Strip mining is only practical when the ore body to be excavated is relatively near the surface. This type of mining uses some of the largest machines on earth, including bucket-wheel excavators which can move as much as 12,000 cubic feet of earth per hour. There are two forms of strip mining. The first, and more common one is area strip mining, which is used on fairly flat terrain, to extract deposits over a large area. Contour strip mining, usually used in hilly terrain, involves cutting terraces in mountainsides following the contour of the land.
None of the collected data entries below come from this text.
(* ===== verification/ScenarioProps.v ===== *)
(** * Scenarios

    Behaviours of the code that its comments and responses do not announce, each as
    a run of the model: two interleavings of requests from two devices of one user,
    and sequences of requests served one after the other. *)
From S2P Require Import Prelude GoLib Types DynamicContent Capabilities MemoryState.
From S2P Require Import MemoryAccounts MemoryMessages MemoryGroups StoreSteps GroupFacts.
From S2P Require Import Prog Gateway GatewayGroups GatewayAccounts GatewayMessages.
From S2P Require Import GatewayReads GatewaySend GatewayFacts GatewayProps.
From S2P Require Import AuthorityProps Demo.
From stdpp Require Import gmap strings list.
From Stdlib Require Import ZArith.

Local Open Scope Z_scope.
Local Open Scope go_scope.

Notation serve c req := (handleRequest (H := demo_runtime) no_services c%nat req).

(** the status of each response queued on a connection *)
Definition statuses (w : World) (c : conn_id) : list string :=
  omap (fun d => match d with OutResponse r => Some r.(Response_Status) | _ => None end)
    (client_of w c).(Client_send).

(** ** Two devices *)

(** alice on connections 1 and 2 *)
Definition two_devices : World := (run (serve 2 demo_auth) demo_logged_in).2.

(** *** Accepting a friend request twice *)

Definition requested : World :=
  two_devices <| store ::= run_ops (H := demo_runtime)
    [OpCreateFriendRequest "bob" "alice" "" demo_epoch] |>.
Definition accept : Request :=
  demo_request "friend_request_handle" [("flag", JStr "freq_1"); ("action", JStr "accept")].

(** device 1 adds the friendship; device 2 then handles the request to the end; device 1
    finds it handled and takes the friendship back *)
Definition accept_twice : World * list handler :=
  schedule (repeat 0%nat 3 ++ repeat 1%nat 40 ++ repeat 0%nat 40)
    (requested, [serve 1 accept; serve 2 accept]).

(** when a user accepts the same friend request on two devices at once, both requests
    can finish with the request recorded as accepted, one device having been told that it
    succeeded, and the two users not being friends. *)
Theorem friend_accept_race :
  pool_steps (requested, [serve 1 accept; serve 2 accept]) accept_twice
  /\ forallb finished accept_twice.2 = true
  /\ last (statuses accept_twice.1 2%nat) = Some "ok"
  /\ FriendRequest_Status <$> accept_twice.1.(store).(friendRequests) !! "freq_1" = Some "accepted"
  /\ AreFriends "alice" "bob" accept_twice.1.(store) = Ok false.
Proof.
  split; [apply schedule_pool_steps|].
  repeat (split; [vm_compute; reflexivity|]). vm_compute. reflexivity.
Qed.

(** *** Appointing an administrator while the group changes hands *)

Definition owned : World :=
  two_devices <| store ::= run_ops (H := demo_runtime)
    [OpCreateGroup "group_1" "g" "" "alice" demo_epoch demo_epoch;
     OpAddGroupMember "group_1" "bob" demo_epoch] |>.
Definition appoint : Request :=
  demo_request "set_group_admin"
    [("group_id", JStr "group_1"); ("user_id", JStr "bob"); ("enabled", JBool true)].
Definition hand_over : Request :=
  demo_request "transfer_group" [("group_id", JStr "group_1"); ("user_id", JStr "bob")].

(** device 1 checks that bob is a plain member; device 2 makes him the owner; device 1
    then writes his role *)
Definition appoint_and_transfer : World * list handler :=
  schedule (repeat 0%nat 3 ++ repeat 1%nat 40 ++ repeat 0%nat 40)
    (owned, [serve 1 appoint; serve 2 hand_over]).

Lemma owned_ok : groups_ok owned.(store).
Proof.
  apply run_ops_groups_ok.
  - intros i g. replace (groups (store two_devices)) with (∅ : gmap string Group)
      by (vm_compute; reflexivity). by rewrite lookup_empty.
  - cbn [safe_run group_safe]. done.
Qed.

(** appointing a member an administrator while ownership is transferred to that member
    can leave the group with an owner whose role is "admin", and no member whose role is
    "owner": the structure that every sequence of group operations respects (the owner
    is a member with role "owner") is not preserved by interleaved requests. *)
Theorem owner_demotion_race :
  groups_ok owned.(store)
  /\ pool_steps (owned, [serve 1 appoint; serve 2 hand_over]) appoint_and_transfer
  /\ forallb finished appoint_and_transfer.2 = true
  /\ Group_OwnerID <$> appoint_and_transfer.1.(store).(groups) !! "group_1" = Some "bob"
  /\ role_of appoint_and_transfer.1.(store) "group_1" "bob" = "admin"
  /\ role_of appoint_and_transfer.1.(store) "group_1" "alice" = "member"
  /\ ~ groups_ok appoint_and_transfer.1.(store).
Proof.
  split; [apply owned_ok|]. split; [apply schedule_pool_steps|].
  repeat (split; [vm_compute; reflexivity|]). intros Hok.
  destruct (appoint_and_transfer.1.(store).(groups) !! "group_1") as [g|] eqn:Eg;
    [|vm_compute in Eg; discriminate Eg].
  destruct (Hok _ _ Eg) as [_ [_ _ Hown _]]. clear Hok.
  vm_compute in Eg. injection Eg as <-. apply Forall_cons in Hown as [_ [Hb _]%Forall_cons].
  cbn in Hb. destruct Hb as [_ Hb]. discriminate (Hb eq_refl).
Qed.

(** ** Taking over a conversation *)

Definition as_group (id echo : string) : Request :=
  mkRequest "ensure_conversation"
    (obj [("conversation_id", JStr id); ("type", JStr "group")]) echo.

(** any logged-in user who knows the id of a private conversation gains access to it,
    with its history, by an ensure_conversation request of type "group": the checks of
    friendship and participation are made for the type "private" only, and the stored
    conversation is replaced by one whose only participant is the requester. *)
Theorem ensure_conversation_takeover `{Runtime} (c : conn_id) (id echo : string) (w : World) :
  user_on w c <> "" -> id <> "" ->
  HasPrefix id "group_" = false -> HasPrefix id "agent_" = false ->
  let w' := (run (handleEnsureConversation c (as_group id echo)) w).2 in
  may_access w'.(store) (user_on w c) id = true
  /\ conv_messages w'.(store) id = conv_messages w.(store) id.
Proof.
  intros Hu Hid Hg Ha. unfold handleEnsureConversation, authenticated, client_userID.
  rewrite run_bind. cbn [run reads atomic]. rewrite bool_decide_false by done.
  change (as_object (Request_Params (as_group id echo)))
    with (Some (list_to_map [("conversation_id", JStr id); ("type", JStr "group")] : jmap)).
  cbv beta iota zeta. set (params := list_to_map _ : jmap).
  replace (str params "conversation_id") with id by reflexivity.
  replace (str params "type") with "group" by reflexivity.
  replace (get_array params "participants") with (None : option (list json)) by reflexivity.
  rewrite bool_decide_false by done. rewrite Hg, Ha. cbn [bind run andb].
  rewrite bool_decide_false by done. cbn [bind].
  rewrite bool_decide_true by done. cbn [negb].
  rewrite run_bind, run_now, run_bind, run_call. cbn [fst snd SaveConversation].
  set (cv := mkConversation _ _ _ _ _ _ _). split; [|done].
  unfold may_access. cbn [snd run sendOk sendJSON bind enqueue atomic store on_client].
  rewrite !bool_decide_false by done. cbn [orb]. rewrite Hg.
  lazymatch goal with |- context [conversations ?s !! id] =>
    assert (Hl : conversations s !! id = Some cv) by apply lookup_insert_eq; rewrite Hl end.
  rewrite (bool_decide_true (user_on w c ∈ _)) by (by apply list_elem_of_singleton).
  by rewrite (bool_decide_false (Conversation_Type cv = "private")).
Qed.

(** carol, logged in, is no participant of the conversation of alice and bob *)
Definition private_chat : World :=
  (run (serve 2 (demo_request "auth" [("user_id", JStr "carol")])) demo_logged_in).2
    <| store ::= run_ops (H := demo_runtime)
      [OpSaveConversation (mkConversation "chat" "private" "" "" "" ["alice"; "bob"] demo_epoch);
       OpStoreMessageIdempotent "chat" "alice" "Alice" "" [demo_text "secret"] demo_epoch] |>.

Lemma ensure_conversation_takeover_witness :
  may_access private_chat.(store) "carol" "chat" = false
  /\ may_access (run (handleEnsureConversation (H := demo_runtime) 2%nat (as_group "chat" "e"))
       private_chat).2.(store) "carol" "chat" = true.
Proof.
  split; [vm_compute; reflexivity|].
  destruct (ensure_conversation_takeover (H := demo_runtime) 2%nat "chat" "e" private_chat) as [Hm _];
    [vm_compute; discriminate|discriminate|reflexivity|reflexivity|exact Hm].
Defined.

(** ** A refused profile update *)

Definition half_update (nickname : string) (bio : json) (echo : string) : Request :=
  mkRequest "update_profile" (obj [("nickname", JStr nickname); ("bio", bio)]) echo.

(** with the in-memory store, an update_profile request that is refused because of a
    later field (here a bio that is not a string) has already changed the fields before
    it: the handler assigns to the stored user object while it validates. *)
Theorem refused_update_changes_profile `{Runtime} (c : conn_id) (nickname echo : string)
    (p : ptr) (user : User) (w : World) :
  user_on w c <> "" -> w.(store).(users) !! user_on w c = Some p ->
  user_at w.(store) p = Some user ->
  TrimSpace nickname <> "" -> slen (TrimSpace nickname) <= 64 ->
  let r := run (handleUpdateProfile c (half_update nickname (JBool true) echo)) w in
  user_at r.2.(store) p = Some (user <| User_Nickname := TrimSpace nickname |>)
  /\ exists w1, r = run (sendError c echo "bio must not exceed 280 characters") w1.
Proof.
  intros Hu Hp Hat Hn Hlen r.
  assert (Hr : r = run (sendError c echo "bio must not exceed 280 characters") (w <| store ::=
    write_user p (fun u => u <| User_Nickname := TrimSpace nickname |>) |>)).
  2: { rewrite Hr. split; [|by eexists]. unfold user_at in *. change (alter (fun u =>
         u <| User_Nickname := TrimSpace nickname |>) p w.(store).(user_heap) !! p
         = Some (user <| User_Nickname := TrimSpace nickname |>)).
       by rewrite lookup_alter_eq, Hat. }
  unfold r, handleUpdateProfile, authenticated, client_userID.
  rewrite run_bind. cbn [run reads atomic]. rewrite bool_decide_false by done.
  change (as_object _)
    with (Some (list_to_map [("nickname", JStr nickname); ("bio", JBool true)] : jmap)).
  cbv beta iota zeta. set (params := list_to_map _ : jmap).
  rewrite run_bind, run_query. unfold GetUser.
  unfold user_on in Hp. rewrite Hp.
  unfold profile_field at 1.
  replace (params !! "nickname") with (Some (JStr nickname)) by reflexivity. cbn [as_string].
  rewrite bool_decide_false by done. rewrite (proj2 (Z.ltb_ge _ _) Hlen). cbn [orb].
  rewrite run_bind. cbn [run write_user_fields writes atomic].
  unfold profile_field at 1.
  replace (params !! "avatar_url") with (None : option json) by reflexivity.
  unfold profile_field at 1.
  replace (params !! "bio") with (Some (JBool true)) by reflexivity. cbn [as_string].
  reflexivity.
Qed.

Lemma refused_update_changes_profile_witness :
  let r := run (handleUpdateProfile (H := demo_runtime) 1%nat (half_update "New" (JBool true) "e"))
             demo_logged_in in
  User_Nickname <$> user_of r.2.(store) "alice" = Some "New".
Proof.
  destruct (refused_update_changes_profile (H := demo_runtime) 1%nat "New" "e" 0%nat
    (mkUser "alice" "alice" "" "" "" "" false true true true "" zero_time) demo_logged_in)
    as [Hat _]; [vm_compute; discriminate|vm_compute; reflexivity|vm_compute; reflexivity
                |vm_compute; discriminate|vm_compute; discriminate|].
  cbv zeta. unfold user_of. replace (users _ !! "alice") with (Some 0%nat) by (vm_compute; reflexivity).
  cbn [mbind option_bind]. rewrite Hat. reflexivity.
Defined.

(** ** Retrying a poke *)

(** alice and bob in a group with its conversation *)
Definition poked : World :=
  owned <| store ::= run_ops (H := demo_runtime)
    [OpGetOrCreateConversation "group_1" "group" "g" demo_epoch] |>.
Definition segment (ty : string) (data : list (string * json)) : json :=
  obj [("type", JStr ty); ("data", obj data)].
Definition poke : Request := demo_request "send_message"
  [("conversation_id", JStr "group_1"); ("client_message_id", JStr "k1");
   ("message", JArr [segment "poke" [("target_id", JStr "bob")]])].
Definition poke_once : World := (run (serve 1 poke) poked).2.
Definition poke_again : World := (run (serve 1 poke) poke_once).2.

(** a client that retries a poke with the same client_message_id within five seconds is
    refused, although the message was stored: the limit on pokes is checked, and the
    attempt recorded, before the idempotency record is consulted. *)
Theorem poke_retry_refused :
  last (statuses poke_once 1%nat) = Some "ok"
  /\ length (conv_messages poke_once.(store) "group_1") = 1%nat
  /\ last (statuses poke_again 1%nat) = Some "error"
  /\ poke_again.(store) = poke_once.(store).
Proof. repeat (split; [vm_compute; reflexivity|]). vm_compute. reflexivity. Qed.

(** ** Custom cards *)

Definition card (source text : string) : json :=
  obj [("id", JStr "card"); ("version", JStr "1.0"); ("source", JStr source);
       ("tree", obj [("id", JStr "root"); ("type", JStr "text");
                     ("props", obj [("text", JStr text)])])].
Definition to_group (segments : list json) : Request :=
  demo_request "send_message" [("conversation_id", JStr "group_1"); ("message", JArr segments)].
Definition send_card (source text : string) : Request :=
  to_group [segment "dynamic_content" [("content", card source text)]].
Definition replace_card (source text : string) : Request :=
  to_group [segment "dynamic_replace"
    [("message_id", JStr "msg_1"); ("content_id", JStr "card"); ("content", card source text)]].

(** alice owns the group and has sent a card; bob, an ordinary member, is on connection 2 *)
Definition carded : World :=
  (run (serve 1 (send_card "user" "hello"))
    ((run (serve 2 (demo_request "auth" [("user_id", JStr "bob")])) demo_logged_in).2
       <| store ::= run_ops (H := demo_runtime)
         [OpCreateGroup "group_1" "g" "" "alice" demo_epoch demo_epoch;
          OpAddGroupMember "group_1" "bob" demo_epoch;
          OpGetOrCreateConversation "group_1" "group" "g" demo_epoch] |>)).2.

(** the sender of a message, and the source and text of the card in it *)
Definition card_of (w : World) (msgID : string) : option (string * string * json) :=
  match GetMessage msgID w.(store) with
  | Ok (Some m) =>
      match m.(Message_Segments) with
      | seg :: _ =>
          match dynamicSchemaFromData (H := demo_runtime) seg.(MessageSegment_Data) with
          | Ok schema => Some (m.(Message_SenderID), str schema "source",
              default JNull (get_object schema "tree" ≫= fun t => get_object t "props"
                               ≫= fun props => props !! "text"))
          | Err _ => None
          end
      | [] => None
      end
  | _ => None
  end.

(** an ordinary member of a group, who may not send a card of source "user", can turn
    any card of the group into one with a dynamic_replace request: the permission is
    checked for dynamic_content segments only, and the sender of the target message is
    not compared with the requester, so the new content appears under the name of the
    member who sent the card. *)
Theorem card_permission_bypass :
  role_of carded.(store) "group_1" "bob" = "member"
  /\ last (statuses (run (serve 2 (send_card "user" "spam")) carded).2 2%nat) = Some "error"
  /\ last (statuses (run (serve 2 (replace_card "user" "spam")) carded).2 2%nat) = Some "ok"
  /\ card_of (run (serve 2 (replace_card "user" "spam")) carded).2 "msg_1"
     = Some ("alice", "user", JStr "spam").
Proof. repeat (split; [vm_compute; reflexivity|]). vm_compute. reflexivity. Qed.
Among others, strip mining is used to extract the oil-impregnated sand in the Athabasca Tar Sands. It is also common in lignite mining.

Open-pit mining

For more details, see Open-pit mining
The El Chino mine located near Silver City, New Mexico is an open-pit copper mine

Open-pit mining refers to a method of extracting rock or minerals from the earth by their removal from an open pit or borrow. The term is used to differentiate this form of mining from extractive methods that require tunneling into the earth. Open-pit mines are used when deposits of commercially useful minerals or rock are found near the surface; that is, where the overburden (surface material covering the valuable deposit) is relatively thin or the material of interest is structurally unsuitable for tunneling (as would be the case for sand, cinder, and gravel). Where minerals occur deep below the surface—where the overburden is thick or the mineral occurs as veins in hard rock— underground mining methods are used to extract the valued material. Open-pit mines are typically enlarged until the mineral reserve is exhausted.

Mountaintop removal

Mountaintop removal (MTR) is a relatively new form of coal mining that involves the mass restructuring of earth in order to reach sediment as deep as 1,000 feet below the surface. Mountaintop removal requires that the targeted land be first clear-cut and then leveled by explosives.

Dredging

Dredging is a method often used to bring up underwater mineral deposits. Although dredging is usually employed to clear or enlarge waterways for boats, it can also recover significant amounts of underwater minerals relatively efficiently and cheaply.